What's the difference between those two transactions?

Likewise, when I want to convert the $US back to $A to bring it home, do I
Buy AUD.USD, or
Sell USD.AUD?

Regards,
JD


----------



## jdninbrisbane (15 November 2012)

OK, have been tinkering in the demo account that IB provides and I *think* the answer is that the currency pairs run in one direction only, so the quantity bought/sold (the transaction currency as IB calls it) will, in this case, always be $A as the pair appears to be aud.usd.

That is, there is no option to sell usd.aud, it'll always be buy aud.usd


----------



## TulipFX (15 November 2012)

If you have AUD and want USD you

sell: AUD and buy USD = sell AUDUSD




If you have USD and want AUD you

buy: AUD and sell USD = buy AUDUSD

Is that the answer to the question you were asking?


----------



## Trembling Hand (15 November 2012)

TulipFX said:


> If you have AUD and want USD you
> 
> sell: AUD and buy USD = sell AUDUSD
> 
> ...




No thats not right. If you want to buy US shares just buy them. IB does the conversion for you. When you close out the trade you will have a profit or loss in US dollars thats when you convert it back into AUD.


----------



## jdninbrisbane (15 November 2012)

TulipFX said:


> If you have AUD and want USD you
> 
> sell: AUD and buy USD = sell AUDUSD
> 
> ...




Thanks. I believe so.  It's consistent with the outcome of the tinkering I did in the demo account.


----------



## jdninbrisbane (15 November 2012)

Trembling Hand said:


> No thats not right. If you want to buy US shares just buy them. IB does the conversion for you. When you close out the trade you will have a profit or loss in US dollars thats when you convert it back into AUD.




Is that the auto-established margin loan that IB refers to creating when securities are purchased in a currency that the account doesn't hold?

http://ibkb.interactivebrokers.com/node/722


----------



## TulipFX (15 November 2012)

Trembling Hand said:


> No thats not right. If you want to buy US shares just buy them. IB does the conversion for you. When you close out the trade you will have a profit or loss in US dollars thats when you convert it back into AUD.

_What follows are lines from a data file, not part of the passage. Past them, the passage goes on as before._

Definition nul_string (bytes : list Z) : result string TarError :=
  let stop := default (length bytes) (position (λ b, b =? 0) bytes) in
  match string_from_utf8 (take stop bytes) with Some s => Ok s | None => Err BadPath end.

Definition header_path (header : list Z) : fallible string TarError :=
  n <-! slice header 0 100;
  name <-!? Ret (nul_string n);
  p <-! slice header 345 500;
  prefix <-!? Ret (nul_string p);
  if bool_decide (name = ""%string) then Ret (Err BadPath)
  else if bool_decide (prefix = ""%string) then Ret (Ok name)
  else Ret (Ok (path_join prefix name)).

(** ** PAX records *)

(** One record, from [i] on: where it ends, and what it leaves. *)
Definition pax_record `{Profile} (data : list Z) (i : Z) (pax : Pax) : fallible (Z * Pax) TarError :=
  rest <-! slice_from data i;
  match position (λ b, b =? 32) rest with
  | None => Ret (Err (BadPax "missing length separator"))
  | Some space_rel =>
      let space_rel := Z.of_nat space_rel in
      t <-! slice data i (i + space_rel);
      match string_from_utf8 t with
      | None => Ret (Err (BadPax "non-utf8 length"))
      | Some len_text =>
          match parse_uint u64_max len_text with
          | None => Ret (Err (BadPax "invalid length"))
          | Some n =>
              if n =? 0 then Ret (Err (BadPax "record length out of bounds"))
              else
                stop <-! add64 i n;
                if len data <? stop then Ret (Err (BadPax "record length out of bounds"))
                else
                  record <-! slice data (i + space_rel + 1) stop;
                  if negb (bool_decide (last record = Some 10)) then Ret (Err (BadPax "record missing newline"))
                  else
                    let body := take (length record - 1) record in
                    match position (λ b, b =? 61) body with
                    | None => Ret (Ok (stop, pax))
                    | Some eq =>
                        match string_from_utf8 (take eq body) with
                        | None => Ret (Err (BadPax "non-utf8 key"))
                        | Some key =>
                            match string_from_utf8 (drop (S eq) body) with
                            | None => Ret (Err (BadPax "non-utf8 value"))
                            | Some value =>
                                Ret (Ok (stop, if bool_decide (key = "path"%string) then {| pax_path := Some value |} else pax))
                            end
                        end
                    end
          end
      end
  end.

Not sure if that was the answer he wanted, but what I said is correct. I don't know about share trading, was just trying to answer a conversion question.


----------



## bellenuit (15 November 2012)

jdninbrisbane said:


> OK, have been tinkering in the demo account that IB provides and I *think* the answer is that the currency pairs run in one direction only, so the quantity bought/sold (the transaction currency as IB calls it) will, in this case, always be $A as the pair appears to be aud.usd.
> 
> That is, there is no option to sell usd.aud, it'll always be buy aud.usd




Yes, you are correct. There is only one currency pair for each possible currency trade. There is an aud.usd, but no usd.aud.

The first currency in the currency pair is known as the Transaction Currency. The second currency is known as the Settlement Currency.

Ticker AUD.USD are trades of the Australian Dollar. The trade price will be the cost to Buy or proceeds of a Sell of 1 Australian Dollar. The currency following the “.”, USD in this case, is the currency used to purchase the Australian Dollars for a Buy or the currency of the proceeds for a Sell of Australian dollars.

So if you want to convert Australian dollars to US dollars, you do a SELL of AUD.USD.  If you want to convert US dollars to Australian dollars, you do a BUY of AUD.USD.


----------



## Trembling Hand (16 November 2012)

jdninbrisbane said:


> Is that the auto-established margin loan that IB refers to creating when securities are purchased in a currency that the account doesn't hold?
> 
> http://ibkb.interactivebrokers.com/node/722




jdninbrisbane Do you want to trade US stocks or FX?


----------